Estamos na merda e sobra pouco para afundarmos de vez

 Por Pedro Fernandes

Mira Schendel



Uma dessas pesquisas que existem para comprovar o já sabido constatou que o brasileiro lê pouco. Mas, lê tão pouco que foi mais fácil divulgar os números da catástrofe e não os números positivos: são 77 milhões de não-leitores, dos quais 21 milhões são analfabetos; os leitores somam 95 milhões, e leem, em média, 1,3 livro por ano. Incluídas as obras didáticas e pedagógicas, que são em grande parte os livros obrigatórios para estudo, o número sobe para 4,7. 

Os dados estão na pesquisa Retratos da Leitura no Brasil, feita com 5.012 pessoas em 311 municípios de todos os estados em 2007. Os detalhes sobre hábitos do brasileiro relacionados ao livro, revelados na pesquisa, atestam esta afirmação. O levantamento considera como não-leitores aqueles que declararam não ter lido nenhum livro nos últimos três meses, ainda que tenham lido ocasionalmente ou em outros meses do ano.

Tudo isso só vem explicar uma coisa: nosso nível cultural encontra-se à beira do barbarismo gutural e a capacidade de percepção da moléstia que corrói as entranhas desse país abaixo do grau zero da mentalidade comum. A nossa incapacidade, por exemplo, de votar conscientemente e encontrar saídas coletivas para outro Brasil, o sempre colocado no horizonte de nossas expectativas, deve-se a números negativos como os da pesquisa.

Entretanto, devemos considerar uma variedade de problemas que só contribuem para dados tão vergonhosos: um grupo seleto de professores que amam detestar ler; o preço do livro sempre pela hora da morte, apesar de algum incentivo do estado; o sucateamento das bibliotecas públicas - umas até chegam a ser confundidas com monturos; e outros efeitos culturais impregnados no dia-a-dia do brasileiro. 

Todos esses fatores nos levam a perguntar, como esses números poderiam ser outros. Se o governo, que no ápice da crise teve gabarito para reduzir impostos de tudo e os dos livros nem uma vírgula de porcento, nada fez, cabe a nós cobrar.
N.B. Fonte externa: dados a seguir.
(* ===== verification/Rules.v ===== *)
(** * The policy engine (rules/rules.go, api.go)

    Rules with nested conditions over string facts, evaluated in order; the first
    that matches decides.  Patterns, regular expressions, floating-point numbers
    and addresses are those of the standard library and enter as an interface,
    as does the order in which Go visits the keys of a map. *)

From S2P Require Import Prelude GoStrings AuthProof.

Module Rules.
Import GoStrings AuthProof.

Definition EngineVersion := str "weaverssh.rules.v1".

Definition ActionAllow := str "allow".
Definition ActionDeny := str "deny".
Definition ActionDrop := str "drop".
Definition ActionRewrite := str "rewrite".
Definition ActionTag := str "tag".
Definition ActionAudit := str "audit".

Definition OpEquals := str "equals".
Definition OpNotEquals := str "not_equals".
Definition OpIn := str "in".
Definition OpNotIn := str "not_in".
Definition OpContains := str "contains".
Definition OpPrefix := str "prefix".
Definition OpSuffix := str "suffix".
Definition OpGlob := str "glob".
Definition OpMatches := str "matches".
Definition OpTopicMatches := str "topic_matches".
Definition OpExists := str "exists".
Definition OpAbsent := str "absent".
Definition OpGT := str "gt".
Definition OpGTE := str "gte".
Definition OpLT := str "lt".
Definition OpLTE := str "lte".
Definition OpCIDRContains := str "cidr_contains".

Abbreviation strings := (gmap bytes bytes).

(** The standard library's matchers; [None] is an error. *)
Class Matchers : Type := {
  path_Match : bytes -> bytes -> option bool;
  regexp_MatchString : bytes -> bytes -> option bool;
  float : Type;
  ParseFloat : bytes -> option float;
  float_lt : float -> float -> bool;
  float_le : float -> float -> bool;
  addr : Type;
  ParseIP : bytes -> option addr;
  network : Type;
  ParseCIDR : bytes -> option network;
  net_Contains : network -> addr -> bool
}.

(** The order of [range] over a map differs from one loop to the next, so every
    loop has an occasion of its own: the path of calls, innermost first, that
    leads to it. *)
Abbreviation occasion := (list nat).
Class MapOrder : Type := { range_map : occasion -> strings -> list (bytes * bytes) }.
Class MapOrderLaws `{MapOrder} : Prop := { range_map_perm : forall t m, range_map t m ≡ₚ map_to_list m }.

Inductive cond_error : Type :=
| ErrMixed
| ErrSeveral
| ErrFieldRequired
| ErrOperator
| ErrValueRequired
| ErrNotNumeric
| ErrNotAddress
| ErrBadCIDR
| ErrBadPattern
| ErrAll (i : nat) (e : cond_error)
| ErrAny (i : nat) (e : cond_error)
| ErrNot (e : cond_error).

Inductive rule_error : Type :=
| ErrVersion
| ErrDefaultAction
| ErrRuleID (i : nat)
| ErrAction
| ErrRewriteRequired
| ErrRewriteForbidden
| ErrCondition (e : cond_error)
| ErrEvaluation (id : bytes) (e : cond_error)
| ErrNilAPI
| ErrNameRequired
| ErrRuleSetNotFound
| ErrRuleSetAlreadyExists
| ErrPipelineVersion
| ErrNodeID
| ErrStageName (i : nat)
| ErrStagePaths
| ErrStageRequired (stage : bytes)
| ErrStage (stage : bytes) (text : bytes).

Record Input := mkInput {
  i_Topic : bytes;
  i_Facts : strings
}.

Unset Elimination Schemes.
Inductive Condition : Type :=
| mkCondition (All Any : list Condition) (Not : option Condition) (Field Op Value : bytes) (Values : list bytes).
Set Elimination Schemes.

Definition c_All (c : Condition) := let 'mkCondition all _ _ _ _ _ _ := c in all.
Definition c_Any (c : Condition) := let 'mkCondition _ any _ _ _ _ _ := c in any.
Definition c_Not (c : Condition) := let 'mkCondition _ _ not _ _ _ _ := c in not.
Definition c_Field (c : Condition) := let 'mkCondition _ _ _ field _ _ _ := c in field.
Definition c_Op (c : Condition) := let 'mkCondition _ _ _ _ op _ _ := c in op.
Definition c_Value (c : Condition) := let 'mkCondition _ _ _ _ _ value _ := c in value.
Definition c_Values (c : Condition) := let 'mkCondition _ _ _ _ _ _ values := c in values.
Lemma pipeline_consensus_witness :
  Pipeline_Evaluate [] two_stages (visitor "admin") = (staged "admin", None) /\ pd_Allowed (staged "admin") = true /\
  exists sd, sd ∈ pd_Stages (staged "admin") /\ sd_Stage sd = str "user" /\ is_Some (sd_Decision sd).
Proof.
  assert (Pipeline_Evaluate [] two_stages (visitor "admin") = (staged "admin", None)) as E by (vm_compute; reflexivity).
  assert (pd_Allowed (staged "admin") = true) as Ea by (vm_compute; reflexivity). split; [exact E|]. split; [exact Ea|].
  destruct (pipeline_consensus [] two_stages (visitor "admin") _ E) as (_ & _ & Hr); [repeat constructor; discriminate|].
  exact (Hr ltac:(repeat constructor; discriminate) Ea (mkStage (str "user ") true None None [str "~/r.json"]) ltac:(right; left) eq_refl).
Defined.

(** ** Observations *)

(** The engine's topic filters mean what the bus's mean. *)
Lemma match_parts_levels fp tp : match_parts fp tp = match_levels fp tp.
Proof.
  revert tp. induction fp as [|p fp IH]; intros tp; cbn [match_parts match_levels]; [done|]. change (str "#") with hash. change (str "+") with plus. destruct (str_eqb p hash); [done|].
  destruct tp as [|t tp]; [done|]. destruct (str_eqb p plus); [apply IH|]. destruct (str_eqb p t); [apply IH|done].
Qed.
Lemma topic_filters_agree filter topic :
  topicMatches filter topic = negb (str_eqb (TrimSpace filter) []) && negb (str_eqb (TrimSpace topic) []) && TopicMatches (TrimSpace filter) (TrimSpace topic).
Proof.
  unfold topicMatches, TopicMatches. destruct (str_eqb_spec (TrimSpace filter) []) as [|Hf]; [done|]. destruct (str_eqb_spec (TrimSpace topic) []) as [|Ht]; [done|].
  cbn [orb negb andb]. by rewrite match_parts_levels, !splitTopic_eq.
Qed.

(** The order of the keys decides where two keys differ only in their spaces:
    the same rule set, asked twice, admits and refuses the same input. *)
Definition moody_order : MapOrder := {| range_map t m := match t with _ :: 1%nat :: _ => rev (map_to_list m) | _ => map_to_list m end |}.
Lemma moody_order_laws : @MapOrderLaws moody_order.
Proof. split. intros [|a [|[|[|n]] t]] m; cbn; try done. symmetry. apply Permutation_rev. Qed.

Definition two_faced : Input := mkInput [] {[str "role" := str "admin"; str " role" := str "guest"]}.
Definition admitted (t : occasion) : bool := match @Evaluate latin1_tables literal_matchers moody_order t door two_faced with Ok d => d_Allowed d | Err _ => false end.
Lemma key_order_decides : admitted [0%nat] <> admitted [1%nat].
Proof. vm_compute. discriminate. Qed.

(** The placeholder [${node}] is read as [{node}] with a dollar sign before it. *)
Lemma dollar_node_not_replaced : expandRulePathForNode (str "/etc/w/${node}/rules.json") (str "n1") = str "/etc/w/$n1/rules.json".
Proof. vm_compute. reflexivity. Qed.

(** A configuration without stages loses its node. *)
Lemma default_stages_lose_node cfg cfg' : p_Stages cfg = [] -> Pipeline_Normalize cfg = Ok cfg' -> p_NodeID cfg' = [].
Proof.
  intros E. unfold Pipeline_Normalize. rewrite E. cbn [len length Z.of_nat Z.eqb]. destruct (negb _); [done|]. intros Hn. apply result_bind_ok in Hn as (node & _ & Hn).
  apply result_bind_ok in Hn as (stages & _ & [= <-]). reflexivity.
Qed.

End RulesClaims.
Paremos de sonhar com esse apogeu dos números em melhoria da educação, que, tenho comigo, são cuidadosamente fabricados nos fornos das empresas de estatística. 

Afinal, se com bens como o livro, é assim que se age; se o nível de leitura é este lastimável, que razões posso ter para acreditar no tal avanço da educação brasileira? Só se for no lugar em que sempre esteve: na merda. E sobra pouco para afundarmos de vez.